To me, that is the most normal, natural state of mind you can have. People think your crazy just for being in tune with the planet. I'm sorry about yoyr family doing that to you.
I've walked through town barefoot a couple of times and people are just like 'where are your shoes?' I have high arches and a slight roll, so shoes aren't exactly made for my feet. Also, singing in public, get loads of stares about that. I like to sing hippie songs, cos thats what I listen to, because its like my therapy. I don't ahve the best time at school, what with the way I dress etc., so I walk back through the woods singing my heart out. Feels like there's a weight lifting off my chest and I feel free. Also, I always have an unresistable urge to twirl about on beaches, so I do. That is the most free thing i could ever do, barefeet, arms aout, staring at the sky, just twirling and thinking. I also go and stand in the sea for half an hour at the time, just staring. That's my meditating, the sea has a rhythm, it makes me feel calm and at one with the world. I get laughed at for coming on this website at school. Sod them.

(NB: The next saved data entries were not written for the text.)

(* ===== verification/_CoqProject ===== *)
-Q . S2P
Prelude.v
RustText.v
DomainTypes.v
FailureText.v
Domain.v
DomainInv.v
DomainSafety.v
DomainWorld.v
DomainTrace.v
DomainTheorems.v
CoordModel.v
CoordMemory.v
CoordInv.v
CoordTheorems.v
CoordSelection.v
CoordDelivery.v
CoordOutbox.v
CoordOutboxThms.v
CoordProjector.v
EgressState.v
EgressInv.v
EgressThms.v
EgressReplay.v
RepoTypes.v
ServiceTypes.v
Context.v
ContextThms.v
PlanModel.v
RepoMemory.v
RepoClaims.v
ServiceCommands.v
ServiceMemory.v
ServiceReconcile.v
RepoFrame.v
RepoCommit.v
RepoInv.v
RepoEffects.v
ServiceEffects.v
ServiceSample.v
RepoOutbox.v
ServiceControls.v
RepoTheorems.v
RepoAttach.v
RepoDeadlines.v
RepoFence.v
RepoProgress.v
RepoCatalog.v
RepoRows.v
RepoEvents.v
ServiceRecords.v
ServicePlans.v
ServiceLinks.v
BroadcastCommands.v
BroadcastInv.v
BroadcastThms.v
BroadcastExecutor.v
Principal.v
PrincipalThms.v
ControlCrypto.v
CryptoThms.v
GatewayAttachment.v
GatewayThms.v
SignalingToken.v
SignalingThms.v
ServiceBirths.v
ServiceApi.v
ServiceWorld.v
ServicePlacement.v
ServiceOperations.v
ServiceCalls.v
ServiceFlow.v
PlacementThms.v
AdmissionThms.v
CreateThms.v
TranscriptThms.v
CommandThms.v
RetryThms.v
GetThms.v
Execution.v
ExecutionThms.v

Kudos to all of you willing to throw caution to the wind when it comes to what others think. You should all be very proud of yourselves Well, I too have had my share of clashes with this type of thing. Mostly in elementary school (grade 1-8). Not so much in highschool because--lucky for me--there were more of my kind of people there, so we all became kind of like a social family kinda thing. I loved it, and still see them, even though I'm in my first year of university. I also met my boyfriend in highschool, and he's the same (which is a bonus for me...he's the best ) Anyway, I think pre-teen kids are even worse than highschool-aged ones, because their sense of conformity was even stronger. Everyone was drooling over how much they loved some rapper of the moment, and I was completely left out of that whole social picture. I was listening to The Beatles, and had the longest hair in my class. Oh yeah, there were tons of things being thrown around..."stuff lives in her hair", "she never showers"...that kind of thing. It never really used to bother me, because everytime someone confronted me, I began to giggle...insanely. Which I think scared them even more, haha. I don't know why I found it so funny. Teachers would always tell me to put on shoes, and to go make friends during recess. But I would always just go sit in our field, and look at the sky, or read a book. I love the feeling of grass on my bare feet, and I LOVE the sun. Is that a problem? As long as I'm not hurting anyone, what's the big deal?